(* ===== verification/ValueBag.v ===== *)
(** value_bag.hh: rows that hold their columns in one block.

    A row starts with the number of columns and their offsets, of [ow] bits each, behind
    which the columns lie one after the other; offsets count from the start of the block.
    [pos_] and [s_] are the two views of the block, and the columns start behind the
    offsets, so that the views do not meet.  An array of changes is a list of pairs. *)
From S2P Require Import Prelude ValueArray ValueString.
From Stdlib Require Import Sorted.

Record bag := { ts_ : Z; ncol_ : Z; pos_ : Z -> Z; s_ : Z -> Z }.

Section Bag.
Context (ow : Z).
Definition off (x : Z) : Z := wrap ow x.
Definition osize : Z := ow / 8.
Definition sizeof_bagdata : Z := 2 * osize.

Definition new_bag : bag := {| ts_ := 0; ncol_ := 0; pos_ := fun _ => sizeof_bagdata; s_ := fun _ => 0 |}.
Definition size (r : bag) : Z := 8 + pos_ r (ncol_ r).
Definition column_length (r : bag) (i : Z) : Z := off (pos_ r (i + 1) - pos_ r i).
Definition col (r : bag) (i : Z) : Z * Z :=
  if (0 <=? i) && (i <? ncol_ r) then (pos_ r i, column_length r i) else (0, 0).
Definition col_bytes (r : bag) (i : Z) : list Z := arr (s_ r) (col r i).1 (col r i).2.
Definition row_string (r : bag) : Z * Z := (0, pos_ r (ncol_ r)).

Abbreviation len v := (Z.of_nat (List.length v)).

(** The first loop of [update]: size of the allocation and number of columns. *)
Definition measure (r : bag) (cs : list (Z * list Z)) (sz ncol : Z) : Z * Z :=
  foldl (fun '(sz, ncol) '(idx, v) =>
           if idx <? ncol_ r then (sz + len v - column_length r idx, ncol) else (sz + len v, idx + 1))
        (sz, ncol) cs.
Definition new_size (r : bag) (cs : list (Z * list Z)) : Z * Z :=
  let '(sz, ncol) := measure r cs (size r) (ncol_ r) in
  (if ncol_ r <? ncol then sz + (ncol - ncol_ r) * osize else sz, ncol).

########

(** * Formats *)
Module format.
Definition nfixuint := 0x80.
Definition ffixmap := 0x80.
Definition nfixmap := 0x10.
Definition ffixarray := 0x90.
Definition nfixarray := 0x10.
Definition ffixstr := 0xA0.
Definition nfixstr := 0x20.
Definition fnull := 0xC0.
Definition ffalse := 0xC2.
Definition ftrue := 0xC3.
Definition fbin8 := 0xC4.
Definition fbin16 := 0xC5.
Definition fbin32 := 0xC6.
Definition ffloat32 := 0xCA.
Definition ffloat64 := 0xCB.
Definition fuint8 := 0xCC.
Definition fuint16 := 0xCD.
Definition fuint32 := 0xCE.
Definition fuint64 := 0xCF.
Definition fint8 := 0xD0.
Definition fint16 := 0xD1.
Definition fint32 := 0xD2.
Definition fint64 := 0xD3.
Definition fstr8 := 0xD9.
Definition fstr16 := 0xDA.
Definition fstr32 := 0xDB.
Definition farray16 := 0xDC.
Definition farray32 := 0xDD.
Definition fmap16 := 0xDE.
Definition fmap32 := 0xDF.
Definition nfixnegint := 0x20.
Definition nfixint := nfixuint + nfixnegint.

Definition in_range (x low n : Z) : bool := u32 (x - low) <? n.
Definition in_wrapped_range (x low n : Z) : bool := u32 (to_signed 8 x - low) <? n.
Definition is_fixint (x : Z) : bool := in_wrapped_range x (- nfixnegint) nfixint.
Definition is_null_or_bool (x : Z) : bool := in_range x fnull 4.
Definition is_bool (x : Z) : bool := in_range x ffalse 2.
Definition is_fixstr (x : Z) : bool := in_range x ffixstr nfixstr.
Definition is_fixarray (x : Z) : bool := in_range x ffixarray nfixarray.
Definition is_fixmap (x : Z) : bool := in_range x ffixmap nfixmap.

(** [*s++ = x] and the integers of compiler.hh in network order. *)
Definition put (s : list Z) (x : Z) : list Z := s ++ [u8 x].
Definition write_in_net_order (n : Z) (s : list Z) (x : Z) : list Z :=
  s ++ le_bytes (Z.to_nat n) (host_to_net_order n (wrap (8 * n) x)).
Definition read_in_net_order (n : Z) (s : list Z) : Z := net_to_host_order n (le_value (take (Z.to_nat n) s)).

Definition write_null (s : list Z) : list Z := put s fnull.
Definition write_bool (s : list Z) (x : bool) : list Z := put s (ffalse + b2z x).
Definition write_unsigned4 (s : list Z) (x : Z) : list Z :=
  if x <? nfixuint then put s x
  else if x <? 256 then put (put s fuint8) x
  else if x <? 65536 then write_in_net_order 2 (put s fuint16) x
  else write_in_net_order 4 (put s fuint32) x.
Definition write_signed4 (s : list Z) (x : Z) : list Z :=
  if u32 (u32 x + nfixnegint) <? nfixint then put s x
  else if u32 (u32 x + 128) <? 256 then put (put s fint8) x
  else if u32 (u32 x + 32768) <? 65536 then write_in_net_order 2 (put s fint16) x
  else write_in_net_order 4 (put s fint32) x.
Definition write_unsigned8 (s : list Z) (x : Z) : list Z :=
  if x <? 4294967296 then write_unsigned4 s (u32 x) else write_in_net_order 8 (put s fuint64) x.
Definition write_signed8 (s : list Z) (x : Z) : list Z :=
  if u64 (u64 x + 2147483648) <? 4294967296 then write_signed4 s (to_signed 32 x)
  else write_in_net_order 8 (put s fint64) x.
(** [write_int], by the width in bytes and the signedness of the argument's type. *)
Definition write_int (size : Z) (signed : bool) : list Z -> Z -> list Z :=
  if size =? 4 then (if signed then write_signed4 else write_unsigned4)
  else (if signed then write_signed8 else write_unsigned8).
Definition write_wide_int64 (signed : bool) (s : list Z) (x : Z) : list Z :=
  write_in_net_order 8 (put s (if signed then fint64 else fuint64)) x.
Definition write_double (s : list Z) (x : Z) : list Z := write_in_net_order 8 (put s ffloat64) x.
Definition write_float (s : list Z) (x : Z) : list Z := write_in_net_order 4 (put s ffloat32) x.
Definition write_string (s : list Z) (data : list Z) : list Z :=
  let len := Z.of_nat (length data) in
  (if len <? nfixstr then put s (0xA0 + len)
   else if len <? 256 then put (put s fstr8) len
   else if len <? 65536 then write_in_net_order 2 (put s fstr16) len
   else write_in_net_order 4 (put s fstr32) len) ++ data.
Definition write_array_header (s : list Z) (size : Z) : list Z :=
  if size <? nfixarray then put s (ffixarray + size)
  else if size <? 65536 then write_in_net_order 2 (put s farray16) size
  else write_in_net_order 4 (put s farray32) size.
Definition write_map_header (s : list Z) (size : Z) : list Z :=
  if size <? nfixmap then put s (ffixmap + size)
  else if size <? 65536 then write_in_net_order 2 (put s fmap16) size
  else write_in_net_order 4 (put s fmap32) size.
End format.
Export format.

########

WORK REQUIRED:
The answer is the run of lines above from the line containing "(** * Formats *)" through the line containing "Definition fuint64 := 0xCF.", copied exactly and alone.

ANSWER SECTION:
(** * Formats *)
Module format.
Definition nfixuint := 0x80.
Definition ffixmap := 0x80.
Definition nfixmap := 0x10.
Definition ffixarray := 0x90.
Definition nfixarray := 0x10.
Definition ffixstr := 0xA0.
Definition nfixstr := 0x20.
Definition fnull := 0xC0.
Definition ffalse := 0xC2.
Definition ftrue := 0xC3.
Definition fbin8 := 0xC4.
Definition fbin16 := 0xC5.
Definition fbin32 := 0xC6.
Definition ffloat32 := 0xCA.
Definition ffloat64 := 0xCB.
Definition fuint8 := 0xCC.
Definition fuint16 := 0xCD.
Definition fuint32 := 0xCE.
Definition fuint64 := 0xCF.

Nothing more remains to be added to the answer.